15. TECHNICAL INFORMATION AND DATA.

Technical information, recommendations, and other statements provided by Westech are based on tests or experience that Westech believes are reliable, but the accuracy or completeness of such information is not guaranteed. Such information is intended for persons with knowledge and technical skills sufficient to assess and apply their own informed judgment to the information. No license under any Westech or third-party intellectual property rights is granted or implied with this information.

16. DISPUTE RESOLUTION AND GOVERNING LAW.

Westech and Buyer agree to resolve any questions, claims, disputes, or litigation arising from or relating to an order, agreement or Product(s) ("Dispute") exclusively by the following sequence of dispute resolution methods: (a) Good faith negotiations; (b) if necessary, mediation by means of a mutually agreed mediator, location, and rules and procedures; and (c) to the extent any Dispute is not fully resolved and as a last resort, either party may commence arbitration. Nothing in this section shall preclude a party from seeking injunctive relief to prevent immediate and irreparable harm to that party. A party shall commence efforts to resolve a Dispute no later than one year after it accrues. The rights and obligations of the parties shall be governed and construed in accordance with the laws of the State of California without giving effect to the choice of law principles thereof. The parties expressly agree that the U.N. Convention for the International Sale of Goods does not apply to this or subsequent sales transactions including these Terms & Conditions of Sale. Any controversy or claim arising under or related to these Terms & Conditions of Sale shall be determined by binding arbitration in accordance with the Commercial Arbitration Rules of the American Arbitration Association. The arbitration proceedings shall be held in Riverside County, California in the English language. Buyer and Westech each irrevocably and unconditionally agree that the sole and exclusive forum and venue for any legal or equitable action or proceeding arising out of or in connection with transactions subject to these Terms and Conditions of Sale will lie in the United States District Court for the Central District of California, the courts in the State of California sitting in Riverside County, California, and any appellate court with jurisdiction over such courts. Each party hereby irrevocably and unconditionally submits to the sole and exclusive personal jurisdiction of such courts and Buyer agrees not to bring any action, litigation, or proceeding in any other court.

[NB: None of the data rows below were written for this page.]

(** The child's registers, and its pointer to its own [struct cpu_info]. *)
Definition fork_regs (child : Z) (pc : cpu_info) (bss_paddr cpuinfo_vaddr register_array_paddr : Z) : M pm_state unit :=
  m ← gets p_mem;
  set_vm child (set_vm_regs (load_regs m register_array_paddr)) ;;
  p ← virt2phys pc cpuinfo_vaddr;
  let offset := w64 (p - s_paddr (vm_bss (vm_info pc))) in
  s ← get;
  poke (fun m => store64 m (w64 (bss_paddr + offset)) (cpu_addr child s)) ;;
  set_vm child (fun v => set_vm_regs (set_rg_rax 0 (vm_regs v)) v).

(** [local_fork] once a free CPU is taken: build the child's VM. *)
Definition fork_vm (child parent_id cpuinfo_vaddr register_array_paddr : Z) : M pm_state unit :=
  pp ← get_cpu_info parent_id;
  parent ← deref pp;
  set_vm child (set_vm_parent (s32 parent_id)) ;;
  set_vm child (set_vm_state RUNNING) ;;
  pc ← cpu parent;
  let pvm := vm_info pc in
  set_vm child (fun v => set_vm_start_vaddr (vm_start_vaddr pvm)
    (set_vm_start_paddr (vm_start_paddr pvm) (set_vm_end_vaddr (vm_end_vaddr pvm)
    (set_vm_end_paddr (vm_end_paddr pvm) v)))) ;;
  bss ← fork_sections child pvm;
  cc ← fork_stack child pc register_array_paddr;
  fork_tables child cc ;;
  ept_pmap child ;;
  cc ← cpu child;
  when (negb (vm_fds (vm_info cc) =? 0) && negb (vm_fds pvm =? 0))
    (fork_fds child (vm_fds pvm) (vm_fds (vm_info cc))) ;;
  fork_regs child pc (s_paddr bss) cpuinfo_vaddr register_array_paddr.

(** [fork_args] are the fields of [struct fork_ipc]; the result is the
    child's pid or -1. *)
Definition local_fork (info : option Z) (cpuinfo_vaddr register_array_paddr : Z) : M pm_state Z :=
  match info with
  | None => mret (-1)
  | Some info =>
      caller ← cpu info;
      let parent_id := cpuid caller in
      free ← find_free_vm;
      match free with
      | None => mret (-1)
      | Some child =>
          set_cpu child (set_vmm_has_vm true) ;;
          fork_vm child parent_id cpuinfo_vaddr register_array_paddr ;;
          cc ← cpu child;
          mret (cpuid cc)
      end
  end.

17. MISCELLANEOUS TERMS AND COMPLETE AGREEMENT.

Except as provided in Section 11, no part of these Terms and Conditions may be amended, modified, supplemented, or waived in any manner whatsoever (including course of dealing or of performance or usage of trade) unless agreed to in writing signed by authorized representatives of Westech and Buyer. These Terms and Conditions and any documents in which they may be incorporated set forth the entire agreement between Westech and Buyer with respect to the sale of Product(s) and supersede all previous communications or agreements between them, whether written or oral, regarding the sale of Product(s) to Buyer. Neither Westech nor Buyer may assign an order or agreement of which these Terms and Conditions are a part without the prior written consent of the other party. These Terms and Conditions shall become part of every order, sale, and supply agreement between Buyer and Westech for Product(s), and any terms or conditions of Buyer or by operation of law that conflict with, differ from, or add to them will not become part of an order or agreement unless specifically agreed to In writing by Westech or required by law.